For children over 4 years, the following over the counter medications are generally safe for people with Duchenne to take:

  • Tylenol (acetaminophen)
  • Cough medicine without Sudafed – cough medicine with cough suppressant should be used if the cough is interfering with sleep; using cough medicine with cough expectorants, using Mucinex, maximizing hydration and using the cough assist during the day may help minimize coughing at night
  • Cough drops
  • Mucinex (check with your pulmonologist; some pulmonologists caution against using Mucinex in patients with breathing dysfunction; the thinned secretions may cause aspiration of the secretions, which can lead to an increased risk for pneumonia)
  • Saline nose drops/spray

 

Is there anything you can do to help you/your child’s coughing/breathing?


A few years ago, I was fortunate to co-blog with Drs. Daniel Sheehan (Pulmonology, Women and Children’s Hospital of Buffalo, NY) and Jonathan Finder (Pulmonology, Children’s Hospital of Pittsburg).  This blog includes a handout to help patients and parents understand how and when to use a cough assist machine during a respiratory illness (download the handout here). 

 

If you or your child needs to go to the emergency room, there are many tips in this blog that will make your visit a little smoother.

What else can we do to stay as healthy as possible?

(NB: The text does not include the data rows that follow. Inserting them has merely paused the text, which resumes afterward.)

Lemma exchange_quiet (n : Z) (cand : U) (model : string) (r : run) :
  quietly r (exchange ID pool exec dec env job n cand model r).2.
Proof.
  unfold exchange. destruct (negb (jStream job)); cbv zeta; destruct (forward _ _ _ _) as [e|resp|];
    try by apply quietly_same.
  - unfold exchangeBuffered. destruct (readBounded _ _); [|by apply quietly_same].
    destruct (negb _); [apply stash_quiet|]. destruct (ParseUsage _ _); by apply quietly_same.
  - unfold stream_forward_failed. cbv zeta. destruct (ttftFired _); [|destruct (ceilingFired _)]; by apply quietly_same.
  - unfold stream_answered. destruct (negb _).
    + destruct (readBounded _ _); [apply stash_quiet|by apply quietly_same].
    + cbv zeta. destruct (ttftFired _); [by apply quietly_same|].
      apply (quietly_trans _ (log (TtftObserved (ID cand) (sub (answered env n) (started env n)))
        (set_responsiveness (sub (answered env n) (started env n)) r)));
        [by eapply (quietly_log _ _ (TtftObserved _ _))|].
      unfold exchangeStream. cbv zeta. destruct (pump _ _ _ _ _ _) as [[p t]|]; [|by apply quietly_same].
      destruct (Pump.usage p); (destruct (err p); [|by apply quietly_same]); unfold abort_stream; cbv zeta;
        destruct (is_canceled _); by apply quietly_same.
Qed.

(** From [h] to [h'], whatever the neutral effects in between. *)
Definition moves (r r' : run) (h h' : holding) : Prop :=
  exists es, grew r r' es /\ holds es h = Some h'.

Lemma moves_trans (r r1 r2 : run) (h h1 h2 : holding) : moves r r1 h h1 -> moves r1 r2 h1 h2 -> moves r r2 h h2.
Proof.
  intros (es1 & H1 & N1) (es2 & H2 & N2). exists (es1 ++ es2). split; [by eapply grew_trans|].
  by rewrite (holds_app _ _ _ _ N1).
Qed.

Lemma moves_quiet (r r' : run) (h : holding) : quietly r r' -> moves r r' h h.
Proof. intros (es & H & N). exists es. split; [done|by apply holds_neutral]. Qed.

Lemma moves_log (r : run) (e : effect) (h h' : holding) : hold_step (Some h) e = Some h' -> moves r (log e r) h h'.
Proof. intros H. exists [e]. by split. Qed.

Lemma moves_same (r r' : run) (h : holding) : effects r' = effects r -> moves r r' h h.
Proof. intros H. by apply moves_quiet, quietly_same. Qed.

(** A bounded step of an attempt whose slot [s] is held: a panic may leave a
    permission behind. *)
Definition attempt_moves (r : run) (res : Loop.attempt_end * run) (s : option string) : Prop :=
  match res.1 with
  | Loop.Ended _ => moves r res.2 (mkHolding s None) (mkHolding s None)
  | Loop.AttemptPanicked => exists p, moves r res.2 (mkHolding s None) (mkHolding s p)
  end.

Lemma attempt_moves_before (r r1 : run) (res : Loop.attempt_end * run) (s : option string) :
  moves r r1 (mkHolding s None) (mkHolding s None) -> attempt_moves r1 res s -> attempt_moves r res s.
Proof.
  unfold attempt_moves. intros H. destruct res.1; [by apply moves_trans|].
  intros [p Hp]. exists p. by eapply moves_trans.
Qed.

Lemma strip_moves (n : Z) (cand : U) (e : goerr) (r : run) (s : option string) :
  attempt_moves r (strip_hint ID pool exec env job n cand e r) s.
Proof.
  unfold attempt_moves, strip_hint. destruct (_ && _); [|by apply moves_same].
  destruct (target _ _ _ _) as [[[next m]|] p]; [|exists None; by apply moves_same].
  destruct (_ || _); by apply moves_same.
Qed.

Lemma own_asked (id : string) (ok : bool) :
  hold_step (Some (mkHolding (own_slot id) None)) (BreakerAsked id ok)
  = Some (mkHolding (own_slot id) (if ok then Some id else None)).
Proof. unfold RelaySpec.own_slot. destruct gated; cbn; by rewrite decide_True. Qed.

Lemma own_reported (id : string) (o : Outcome) :
  hold_step (Some (mkHolding (own_slot id) (Some id))) (BreakerReported id o) = Some (mkHolding (own_slot id) None).
Proof. unfold RelaySpec.own_slot. destruct gated; cbn; by rewrite decide_True. Qed.

Lemma reported_moves (cand : U) (o : Outcome) (d : Z) (failed : bool) (r : run) :
  let s := own_slot (ID cand) in
  let r1 := if has_observer exec then log (Observed (ID cand) d failed) r else r in
  let r2 := if has_breaker exec then log (BreakerReported (ID cand) o) r1 else r1 in
  moves r r2 (mkHolding s (if has_breaker exec then Some (ID cand) else None)) (mkHolding s None).
Proof.
  intros s r1. apply (moves_trans _ r1 _ _ (mkHolding s (if has_breaker exec then Some (ID cand) else None))).
  - unfold r1. destruct (has_observer exec); [|by apply moves_same].
    apply moves_quiet. by eapply (quietly_log _ _ (Observed _ _ _)).
  - cbv zeta. destruct (has_breaker exec); [|by apply moves_same]. apply moves_log, own_reported.
Qed.
(* ===== verification/Gateway.v ===== *)
(** * The gateway as a whole: specification and stage lemmas

    [GatewaySpec] is what a request may do to the shared backends and to its
    client; [GatewayFacts] carries it from the endpoint outwards through
    every stage of Governance.v.  The theorems are in GatewayProps.v. *)
From stdpp Require Import base numbers gmap strings list.
From S2P Require Import Prelude Circuit CircuitPort Router Affinity Retry Quota Limiter Cache Upstream Stream Tokens Auth.
From S2P Require Import AuthCache Relay RelayProps Pipeline Governance Inference.
Import GoInt Tokens.Tokens Schema.
Local Open Scope Z_scope.

Module GatewaySpec.
Import Relay RelaySpec Carrier Reply Chain Static Governance.

(** *** What a request spends, as the calls on the backends in order *)

(** Behind the lease: at most one lookup, one forward, one store, of a reply
    with a final status. *)
Inductive served : list act -> Prop :=
  | served_by (looked fwd kept : list act) :
      (looked = [] \/ exists hit, looked = [LookedUp hit]) ->
      (fwd = [] \/ fwd = [Forwarded] /\ looked <> [LookedUp true]) ->
      (kept = [] \/ (exists k e ttl, kept = [Stored k e ttl] /\ final_status (Store.Status e)) /\ looked = [LookedUp false]) ->
      served (looked ++ fwd ++ kept).

(** [used] is the consumption on the carrier when the request ends. *)
Inductive leased (used amount : Z) : list act -> Prop :=
  | lease_refused : leased used amount [Reserved amount None]
  | lease_closed (id : string) (inner : list act) :
      served inner ->
      leased used amount (Reserved amount (Some id) :: inner ++ [if used <=? 0 then Cancelled id else Settled id used]).

Definition given_back (used tokens : Z) : list act :=
  let refund := wrap64 (tokens - used) in if 0 <? refund then [Refunded refund] else [].

Inductive rated (used : Z) : list act -> Prop :=
  | rate_refused (tokens : Z) (verdict : option bool) : verdict <> Some true -> rated used [Asked tokens verdict]
  | rate_granted (tokens : Z) (lease : list act) :
      0 <= tokens -> leased used tokens lease ->
      rated used (Asked tokens (Some true) :: lease ++ given_back used tokens).

Inductive spent (used : Z) : list act -> Prop :=
  | spent_nothing : spent used []
  | spent_full : spent used [SlotTaken false]
  | spent_slot (rate : list act) : rated used rate -> spent used (SlotTaken true :: rate ++ [SlotGiven]).

(** The amount of the lease a request took. *)
Definition reservation (l : list act) : option Z :=
  head (omap (fun a => match a with Reserved n (Some _) => Some n | _ => None end) l).

(** *** What the client gets *)
Definition head_reply (r : reply) : bool := match r with Replayed _ => true | Rendered _ e => is_head e end.

Definition one_reply (out : list reply) : Prop :=
  exists h rest, out = h :: rest /\ head_reply h = true /\ Forall (fun r => head_reply r = false) rest.

(** A reply under a final status of HTTP, which net/http writes; a replay
    has the status of its entry. *)
Definition accepted (r : reply) : Prop :=
  match r with Rendered format e => final_status (event_status format e) | Replayed _ => True end.

(** The codes rendered without a stamp on the carrier. *)
Definition uncoded : list string := ["invalid_request"; "request_too_large"; "internal_error"; "upstream_unreachable"].

Section state.
Context {Sys : Type}.

(** The code of a gateway envelope is the code of the log line. *)
Definition coded (s : st Sys) : Prop :=
  forall f status code rest, out s = Rendered f (Relay.RenderError status code) :: rest ->
  eErrorCode (entry_of s) = code \/ eErrorCode (entry_of s) = "" /\ code ∈ uncoded.

(** The request of a carrier, as ingested. *)
Record same_request (c c' : Carrier) : Prop := {
  sr_tenant : cTenant c' = cTenant c; sr_id : RequestID c' = RequestID c; sr_format : Format c' = Format c;
  sr_body : Body c' = Body c; sr_chat : Chat c' = Chat c; sr_err : ChatErr c' = ChatErr c; sr_set : ChatSet c' = ChatSet c
}.

(** Before any backend answered for it. *)
Record ready (s : st Sys) (c : Carrier) : Prop := {
  rd_car : car s = Some c; rd_out : out s = []; rd_set : ChatSet c = true; rd_err : ChatErr c = None;
  rd_model : Model (Chat c) <> "";
  rd_allowed : tID (cTenant c) <> "" -> Limits.AllowsModel (tTier (cTenant c)) (Model (Chat c)) = true;
  rd_consumed : Consumed c = 0; rd_reject : RejectCode c = ""; rd_relay : cRelay c = None; rd_served : ServedBy c = ""
}.
End state.
End GatewaySpec.

(** ** The in-process ledger keeps the laws of the port *)
Module MemoryLaws.
Import Ports Ledger LedgerSpec LedgerFacts.

Definition held_by (id t : string) (amount : Z) (m : Memory) : Prop :=
  exists l, leases m !! id = Some l /\ lstate (lease l) = LeaseStateReserved /\ TenantID (lease l) = t /\ Amount (lease l) = amount.

Lemma reserve_opens now id t amount m l m' :
  ledger_wf m -> leases m !! id = None -> 0 <= amount -> Reserve now id t amount m = (inl l, m') ->
  ID l = id /\ ledger_wf m' /\ balance_of m' t = balance_of m t - amount /\ held_by id t amount m' /\
  forall u, u <> t -> balance_of m' u = balance_of m u.
Proof.
  intros Hwf Hid Ha Hres. pose proof (reserve_conserves now amount id t m Hwf Hid Ha) as [Hwf' _]. rewrite Hres in Hwf'.
  pose proof (lw_total m Hwf t) as Htot. pose proof (held_nonneg m t Hwf) as Hh. revert Hres. unfold Reserve.
  destruct (balances m !! t) as [b|] eqn:Hb; [|done]. case_decide; [done|]. intros [= <- <-].
  assert (balance_of m t = b) as Hbt by (unfold balance_of; by rewrite Hb). split_and!; [done|exact Hwf'| | |].
  - unfold balance_of at 1. cbn [balances]. rewrite lookup_insert_eq. cbn. rewrite Hbt. apply wrap64_id.
    unfold in_int64, min_int64, max_int64 in *. lia.
  - eexists. split_and!; [apply lookup_insert_eq|done..].
  - intros u Hu. unfold balance_of. cbn [balances]. by rewrite lookup_insert_ne.
Qed.

Lemma settle_closes now id t amount used m :
  ledger_wf m -> 0 <= used -> in_int64 used -> held_by id t amount m ->
  balance_of (Settle now id used m).2 t = balance_of m t + Z.max 0 (amount - used) /\
  forall u, u <> t -> balance_of (Settle now id used m).2 u = balance_of m u.
Proof.
  intros Hwf Hu Hint (l & Hl & Hst & <- & <-). pose proof (lw_amount m Hwf id l Hl).
  destruct (settle_is_finish now used id l m Hwf Hl Hst Hint) as (m' & -> & _ & _ & Hb). cbn [snd].
  split; [|intros u Hne]; rewrite Hb, finish_balance by (done || lia).
  - rewrite decide_True by done. lia.
  - rewrite decide_False by done. lia.
Qed.
Lemma on_leaf_total (k : string) (g : child -> child) (f : family) (c : child) :
  children f !! k = Some c -> total (on_leaf k g f) = total f + count (g c) - count c.
Proof.
  intros Hc. unfold total, on_leaf. cbn [children set_children].
  assert (alter g k (children f) = <[k := g c]> (children f)) as ->.
  { apply map_eq. intros k'. destruct (decide (k' = k)) as [->|Hne].
    - by rewrite lookup_alter_eq, lookup_insert_eq, Hc.
    - by rewrite lookup_alter_ne, lookup_insert_ne by done. }
  rewrite map_sum_insert, Hc. cbn. lia.
Qed.

Lemma run_atoms (l : list atom) : forall c,
  values (foldl run_atom c l) = values c /\ length (buckets (foldl run_atom c l)) = length (buckets c).
Proof.
  induction l as [|a l IH]; intros c; [done|]. cbn [foldl]. destruct (IH (run_atom c a)) as [-> ->].
  by destruct a; cbn; rewrite ?length_alter.
Qed.

Lemma bucket_atoms_count (bounds : list Q) (seconds : Q) : forall i c,
  count (foldl run_atom c (bucket_atoms i bounds seconds)) = count c.
Proof.
  induction bounds as [|b bounds IH]; intros i c; [done|]. cbn [bucket_atoms]. rewrite foldl_app, IH.
  by destruct (Qle_bool seconds b).
Qed.

Lemma observe_count (bounds : list Q) (seconds : Q) (c : child) :
  count (foldl run_atom c (observe_atoms bounds seconds)) = wrapu64 (count c + 1).
Proof. unfold observe_atoms. cbn [foldl]. by rewrite bucket_atoms_count. Qed.

(** *** The recorders *)
Lemma leaf_call_spec (counts : bool) (name : string) (vs : list string) (g : family -> child -> child) (m : Metrics) :
  registry_ok m -> arity name = Some (length vs) ->
  (forall f c, (values (g f c) = values c /\ length (buckets (g f c)) = length (buckets c)) /\
     count (g f c) = if counts then wrapu64 (count c + 1) else count c) ->
  exists m', guarded (with_leaf name vs g) (Some m) = Some (Some m') /\ registry_ok m' /\
    advanced (if counts then Some name else None) m m'.
Proof.
  intros Hok Ha Hg. destruct (with_leaf_spec name vs g m Hok Ha (fun f c => proj1 (Hg f c))) as (f & k & f' & Hm & Hf & Hw & Hok').
  unfold guarded. rewrite Hw. eexists. split; [reflexivity|]. split; [exact Hok'|].
  intros n f2 H. cbn [set_families families] in H. apply lookup_insert_Some in H as [[<- <-]|[Hne H]].
  - exists f. split; [exact Hm|]. destruct (found_leaf _ _ _ _ Hf) as (c & Hc & _).
    rewrite (on_leaf_total _ _ _ c Hc), (found_total _ _ _ _ Hf). destruct (Hg f' c) as [_ ->]. destruct counts.
    + rewrite decide_True by done. unfold wrapu64. rewrite Zminus_mod, Zplus_mod_idemp_r, <- Zminus_mod. f_equal. lia.
    + rewrite decide_False by done. f_equal. lia.
  - exists f2. split; [exact H|]. rewrite decide_False by (destruct counts; congruence). by rewrite Z.add_0_r.
Qed.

  • Wash hands often with soap and water for 15-20 seconds, especially after using the restroom and changing diapers.
  • If soap and water is not available, use an alcohol based hand sanitizer.
  • Wash your hands before preparing food or eating.
  • Avoid sharing utensils with or drinking after someone who is sick.
  • Avoid touching eyes, nose, and mouth with unwashed hands.

 

Pearls of Care:

  • Be sure all family members have been immunized against influenza.
  • If you think you/your child with Duchenne has the flu, contact your primary care and/or neuromuscular provider immediately.
  • Use antivirals as recommended (for your child’s flu treatment or for prophylaxis).
  • Take recommended over the counter medications.
  • Maintain cough and breathing.
  • Do not miss more than 24 hours of corticosteroids; if more than 24 hours of corticosteroids are missed, call your primary/neuromuscular provider for IV or IM steroid coverage in order to prevent acute adrenal insufficiency, which may be life threatening. Please refer to the PJ Nicholoff Steroid Protocol for any questions or concerns.
  • Go to the emergency room if necessary; take all of your medications and equipment with you.
  • Continue to do what you can to stay as healthy as possible.